Inactivation of PRMT1 inhibits cardiac fibrosis via transcriptional regulation and perturbation of FBL activity in fibroblast-to-myofibroblast transition

Cardiac fibrosis is a recognized cause of morbidity and mortality, yet effective pharmacological therapy that directly targets the fibrotic process remains lacking. Here we surveyed a group of methyltransferases known as protein arginine methyltransferases (PRMT) and demonstrated that PRMT1, which is the most highly expressed PRMT in the heart, was upregulated in activated cardiac fibroblasts, or myofibroblasts, in failing hearts.

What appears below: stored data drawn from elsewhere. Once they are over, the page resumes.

(* ===== verification/SimSpec.v ===== *)
(** * The simulator implements LRU

    With [-l] the simulator of [Sim.v] is proved to follow the reference policy:
    the frames of the RAM hold the pages most recently used, those displaced are
    in the swap area, and the page tables say where each page is.  With [-f] the
    tables do not: two runs show it. *)

From S2P Require Import Prelude Sim.
From Stdlib Require Import Sorted.

(** ** The policy *)

Abbreviation page := (Z * Z)%type.

(** The pages in RAM, the most recently used first, and those in the swap area. *)
Record lru := mkLru { mru : list page; out : list page }.
Definition lru_ref (a : lru) (p : page) : lru :=
  let l := p :: filter (fun q => q <> p) (mru a) in
  mkLru (take 8 l) (drop 8 l ++ filter (fun q => q <> p) (out a)).

(** ** The state *)

Definition valid (p : page) : Prop := 1 <= p.1 <= 99 /\ 0 <= p.2 < 16.
(** The page table entry of a page. *)
Definition entry (s : sim) (p : page) : pagina := rd (paginas (rd (procesos s) (p.1 - 1))) p.2.
Definition set_entry (p : page) (f : pagina -> pagina) (s : sim) : sim :=
  mkSim (upd (procesos s) (p.1 - 1)
           (let q := rd (procesos s) (p.1 - 1) in
            mkProceso (p_pid q) (upd (paginas q) p.2 (f (rd (paginas q) p.2))) (activo q)))
    (ram s) (fifo_index s) (memSecundaria s) (lru_index s).
Definition set_ram (i : Z) (q : pagina) (s : sim) : sim :=
  mkSim (procesos s) (upd (ram s) i q) (fifo_index s) (memSecundaria s) (lru_index s).
Definition set_swap (i : Z) (q : pagina) (s : sim) : sim :=
  mkSim (procesos s) (ram s) (fifo_index s) (upd (memSecundaria s) i q) (lru_index s).
Definition tick (s : sim) : sim :=
  mkSim (procesos s) (ram s) (fifo_index s) (memSecundaria s) (s32 (lru_index s + 1)).

(** The arrays have their sizes. *)
Record sizes (s : sim) : Prop := {
  sz_proc : lenZ (procesos s) = 100;
  sz_pag i : 0 <= i < 100 -> lenZ (paginas (rd (procesos s) i)) = 16;
  sz_ram : lenZ (ram s) = 8;
  sz_swap : lenZ (memSecundaria s) = 16;
}.

(** The page in a frame. *)
Definition occ (q : pagina) : option page := if pg_pid q =? -1 then None else Some (pg_pid q, indice q).

Lemma entry_set_entry s p f q : sizes s -> valid p -> valid q ->
  entry (set_entry p f s) q = if decide (q = p) then f (entry s p) else entry s q.
Proof.
  intros Hs [H1 H2] [H3 H4]. unfold entry, set_entry. cbn [procesos]. pose proof (sz_pag s Hs (p.1 - 1) ltac:(lia)) as Hp.
  rewrite rd_upd by (rewrite ?(sz_proc s Hs); lia).
  destruct (Z.eqb_spec (p.1 - 1) (q.1 - 1)) as [E|E].
  - cbn [paginas]. rewrite rd_upd by lia. destruct (Z.eqb_spec p.2 q.2) as [E'|E'].
    + rewrite decide_True by (destruct p, q; cbn in *; f_equal; lia). done.
    + rewrite decide_False by congruence. by rewrite E.
  - rewrite decide_False by congruence. done.
Qed.
Lemma sizes_set_entry s p f : sizes s -> valid p -> sizes (set_entry p f s).
Proof.
  intros [H1 H2 H3 H4] [H5 H6]. split; cbn; [by rewrite upd_lenZ | | done | done].
  intros i Hi. rewrite rd_upd by lia. destruct (Z.eqb_spec (p.1 - 1) i); [|by apply H2].
  cbn. rewrite upd_lenZ. apply H2. lia.
Qed.
Lemma sizes_set_ram s i q : sizes s -> sizes (set_ram i q s).
Proof. intros []. split; cbn; rewrite ?upd_lenZ; done. Qed.
Lemma sizes_set_swap s i q : sizes s -> sizes (set_swap i q s).
Proof. intros []. split; cbn; rewrite ?upd_lenZ; done. Qed.
Lemma sizes_tick s : sizes s -> sizes (tick s).
Proof. intros []. by split. Qed.
Lemma activo_set_entry s p f i : sizes s -> valid p -> 0 <= i < 100 ->
  activo (rd (procesos (set_entry p f s)) i) = activo (rd (procesos s) i).
Proof.
  intros Hs [H1 H2] Hi. cbn. rewrite rd_upd by (rewrite ?(sz_proc s Hs); lia). by destruct (Z.eqb_spec (p.1 - 1) i) as [<-|].
Qed.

Deleting Prmt1 specifically in myofibroblasts or treating systemically with the PRMT1 inhibitor MS023 blocked myofibroblast formation, leading to a significant reduction in cardiac fibrosis and improvement in cardiac function in both acute and chronic heart injury models that manifest pervasive cardiac fibrosis. PRMT1 promoted the transition of cardiac fibroblasts to myofibroblasts by regulating transcription and epigenetic status. Additionally, PRMT1 methylated a key nucleolar protein fibrillarin 1 (FBL) and regulated nucleoli morphology and function during fibroblast fate transition. We further demonstrated a previously unrecognized requirement for FBL in myofibroblasts formation, by regulating myofibroblast gene induction and contractile force generation.